A — The bottom line is that we do not know exactly how baptism was celebrated in the first century, nor do we know the exact words that were used in the celebration. Prior to the Apostolic Tradition, composed probably by Hippolytus of Rome about 215, we have nothing like a full description of the celebration of the sacrament.

We do not find a fully worked out and systematic doctrine of the Trinity in Holy Scripture. It would take centuries before the Christian church would develop and clarify its understanding of God as Triune. This development and clarification occurred principally in the periods leading up to the Council of Nicaea (325) and later the first Council of Constantinople (381). What we find in Scripture are elements of future, explicit Trinitarian doctrine. The late Dominican Father William Hill professor at the Catholic University of America, accurately described the biblical witness as “elemental Trinitarianism,” that is to say, the biblical witness is Trinitarian but not in the philosophically expressed language of the later tradition.

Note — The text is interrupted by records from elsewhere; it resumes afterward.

(* ===== verification/TestClient.v ===== *)
(** * The test client of the agent

    [env-ebpf-agent/test_client.go]: it dials an address, resets with a fixed
    command, prints what was observed and takes one step towards the address it
    observed.  [main] runs in the monad of [Startup]; a nil pointer that is
    dereferenced panics, which, unlike [log.Fatal], runs the deferred calls.  The
    server at the other end is an argument, a function on its own state; what
    [fmt] makes of a format and its values is not modelled. *)
From S2P Require Import Prelude CTypes BpfMaps SocketTuner Sha256 Executor NetIP Agent AgentProps Startup.
Local Open Scope Z_scope.

(** A value that is printed. *)
Inductive value :=
| VBool (b : bool)
| VString (s : string)
| VUint (n : Z)
| VThousandth (n : Z).          (* float64(n)/1000.0 *)

Inductive client_effect :=
| Dialed (addr : string)
| AskedReset (command : string)
| AskedStep (req : StepRequest)
| Printed (format : string) (args : list value)
| ClosedConn.

Section client.
Context {S : Type}.

(** The server: the answer to a dial, and the two calls. *)
Record service := Service {
  dial : string → string + unit;
  call_Reset : string → S → (string + ResetResponse) * S;
  call_Step : StepRequest → S → (string + StepResponse) * S;
}.

Abbreviation go := (go S client_effect).

(** A call on the connection. *)
Definition call {A} (e : client_effect) (f : S → A * S) : go A := λ '(Proc tr fs s doom sched),
  let '(r, s) := f s in (inr r, Proc (tr ++ [e]) fs s doom sched).

(** A panic: the deferred calls run, then the program dies. *)
Definition panic {A} (msg : string) : go A := λ '(Proc tr fs s doom sched),
  (inl (Panicked msg), Proc (tr ++ concat ((λ f, f s) <$> fs)) [] s doom sched).

Definition nil_dereference : string := "runtime error: invalid memory address or nil pointer dereference".

(** [*p] *)
Definition deref {A} (p : option A) : go A := match p with Some x => mret x | None => panic nil_dereference end.

Definition Printf (format : string) (args : list value) : go unit := perform (Printed format args).
Definition Println (s : string) : go unit := perform (Printed s []).

Definition print_baseline (obs : Observation) : go unit :=
  _ ← Println "--- BASELINE METRICS ---";
  _ ← Printf "Remote IP:   %s:%d" [VString (RemoteIp obs); VUint (RemotePort obs)];
  _ ← Printf "Bytes Sent:  %d" [VUint (BytesSent obs)];
  _ ← Printf "Bytes Recv:  %d" [VUint (BytesReceived obs)];
  _ ← Printf "SRTT:        %d us" [VUint (SrttUs obs)];
  _ ← Printf "Duration:    %d us" [VUint (DurationUs obs)];
  Println "------------------------".

Definition print_metrics (obs : Observation) : go unit :=
  _ ← Println "--- EXTRACTED eBPF KERNEL METRICS ---";
  _ ← Printf "Remote IP:   %s:%d" [VString (RemoteIp obs); VUint (RemotePort obs)];
  _ ← Printf "Bytes Sent:  %d" [VUint (BytesSent obs)];
  _ ← Printf "Bytes Recv:  %d" [VUint (BytesReceived obs)];
  _ ← Printf "SRTT:        %d us (%.3f ms)" [VUint (SrttUs obs); VThousandth (SrttUs obs)];
  _ ← Printf "Retransmits: %d" [VUint (TotalRetrans obs)];
  _ ← Printf "Duration:    %d us (%.3f ms)" [VUint (DurationUs obs); VThousandth (DurationUs obs)];
  Println "-------------------------------------".

(** The request of the step: the fixed action, towards what was observed. *)
Definition test_step (session ip : string) (port : Z) : StepRequest :=
  MkStepRequest session ip port 1000000 100 2 20 16777216 1 200 3 1 1 7200.

Definition test_client_addr : string := "127.0.0.1:50051".

Definition test_client (srv : service) : go unit :=
  _ ← check (dial srv test_client_addr) "Failed to dial agent";
  _ ← perform (Dialed test_client_addr);
  _ ← defer (λ _, [ClosedConn]);
  _ ← Println "=== 1. Resetting Environment ===";
  rResp ← call (AskedReset test_client_command) (call_Reset srv test_client_command);
  rResp ← check rResp "Reset failed";
  _ ← Printf "Reset Success: %v, Response Message: %s" [VBool (Success rResp); VString (Message rResp)];
  _ ← match InitialObservation rResp with Some obs => print_baseline obs | None => mret tt end;
  obs ← deref (InitialObservation rResp);
  let dynamicIp := RemoteIp obs in
  obs ← deref (InitialObservation rResp);
  let dynamicPort := RemotePort obs in
  _ ← Println "=== 2. Stepping Environment (Applying Full eBPF Tuning) ===";
  let req := test_step (SessionId rResp) dynamicIp dynamicPort in
  sResp ← call (AskedStep req) (call_Step srv req);
  sResp ← check sResp "Step failed";
  _ ← Printf "Step done: %v" [VBool (Done sResp)];
  match StepObservation sResp with
  | Some obs => print_metrics obs
  | None => Println "No observation returned."
  end.

(** ** What the client does *)

(** The program's end and what it did on the connection, in order. *)
Definition on_connection (e : client_effect) : bool :=
  match e with Printed _ _ => false | _ => true end.
Definition conversation (r : option halt * list client_effect) : option halt * list client_effect :=
  (r.1, filter (λ e, on_connection e = true) r.2).

#[local] Arguments test_step : simpl never.

(** The test client on every branch: what it does on the connection and how it
    ends.  A fatal error leaves the connection open, the panic closes it; the step
    goes to the address that was observed, in the session of the reset. *)
Theorem test_client_outcomes sched (srv : service) (s : S) :
  conversation (run_main sched s (test_client srv)) =
  let addr := test_client_addr in
  let cmd := test_client_command in
  match dial srv addr, call_Reset srv cmd s with
  | inl err, _ => (Some (Fatal ("Failed to dial agent: " +:+ err)), [])
  | inr tt, (inl err, _) => (Some (Fatal ("Reset failed: " +:+ err)), [Dialed addr; AskedReset cmd])
  | inr tt, (inr resp, s) =>
      match InitialObservation resp with
      | None => (Some (Panicked nil_dereference), [Dialed addr; AskedReset cmd; ClosedConn])
      | Some obs =>
          let req := test_step (SessionId resp) (RemoteIp obs) (RemotePort obs) in
          match (call_Step srv req s).1 with
          | inl err => (Some (Fatal ("Step failed: " +:+ err)), [Dialed addr; AskedReset cmd; AskedStep req])
          | inr _ => (None, [Dialed addr; AskedReset cmd; AskedStep req; ClosedConn])
          end
      end
  end.
Proof.
  unfold run_main, run_deferred, test_client, print_baseline, print_metrics, Printf, Println, check, perform,
    record_effect, yield, mbind, go_bind, call. cbn zeta.
  destruct (dial srv test_client_addr) as [err|[]]; [done|]. cbn.
  destruct (call_Reset srv test_client_command s) as [[err|resp] s1]; [done|]. cbn.
  destruct (InitialObservation resp) as [obs|]; [|done]. cbn.
  destruct (call_Step srv _ s1) as [[err|sresp] s2]; [done|]. cbn.
  by destruct (StepObservation sresp).
Qed.
End client.

(** ** Against the agent *)

Section agent.
Context {MA MM MC : Type}.
Context `{!BpfHashMap MA ip_port_key tuning_action}.
Context `{!BpfHashMap MM Z tuning_metrics}.
Context `{!BpfHashMap MC Z Z}.
Context (world : list (list Z) → bpf_state MA MM MC → spawn_result * bpf_state MA MM MC).
Context (text : agent_error → string).

Definition on_client {A} (r : reply A) : string + A :=
  match error r with
  | Some err => inl (text err)
  | None => match response r with Some a => inr a | None => inl EmptyString end
  end.

(** An agent that can be reached under the address the client dials. *)
Definition agent_service : service (S:=Executor * bpf_state MA MM MC) :=
  Service (λ _, inr tt)
    (λ command s, let '(r, e, m) := Agent.Reset world command s.1 s.2 in (on_client r, (e, m)))
    (λ req s, let '(r, m) := Agent.Step world req s.1 s.2 in (on_client r, (s.1, m))).

(** The test client never works: its command is not in the allow-list of the
    agent, the rejection comes without an observation, and the client reads the
    observation's address through the nil pointer.  It has reset, printed the
    rejection, and dies without a step, whatever the agent's state and machine. *)
Theorem test_client_panics sched e (m : bpf_state MA MM MC) :
  conversation (run_main sched (e, m) (test_client agent_service)) =
    (Some (Panicked nil_dereference), [Dialed test_client_addr; AskedReset test_client_command; ClosedConn]).
Proof.
  rewrite test_client_outcomes. cbn [dial call_Reset agent_service fst snd].
  pose proof (Reset_cases world test_client_command e m) as H.
  rewrite (proj2 allow_list_on_known_commands) in H. by rewrite H.
Qed.
End agent.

There are Trinitarian formulations in the letters of St. Paul, most especially 2 Corinthians 13:13. However, the most striking formulation occurs in Matthew 28:19. It is very likely that this formulation reflects the baptismal practice of the church for which St. Matthew was writing, perhaps the church of Antioch. The formula stands in contrast to an earlier tradition of baptizing “in the name of Jesus Christ” (Acts 2:38). The Greek manuscript evidence for Matthew 28:19 does not support the hypothesis that the Trinitarian formula reflects the hand of a later copyist. If indeed Eusebius of Caesarea omits the Trinitarian formula in his citation of Matthew 28:19, one would need to turn to an expert on the theology of Eusebius to look for a suitable and satisfactory explanation of the omission. I do not have that expertise.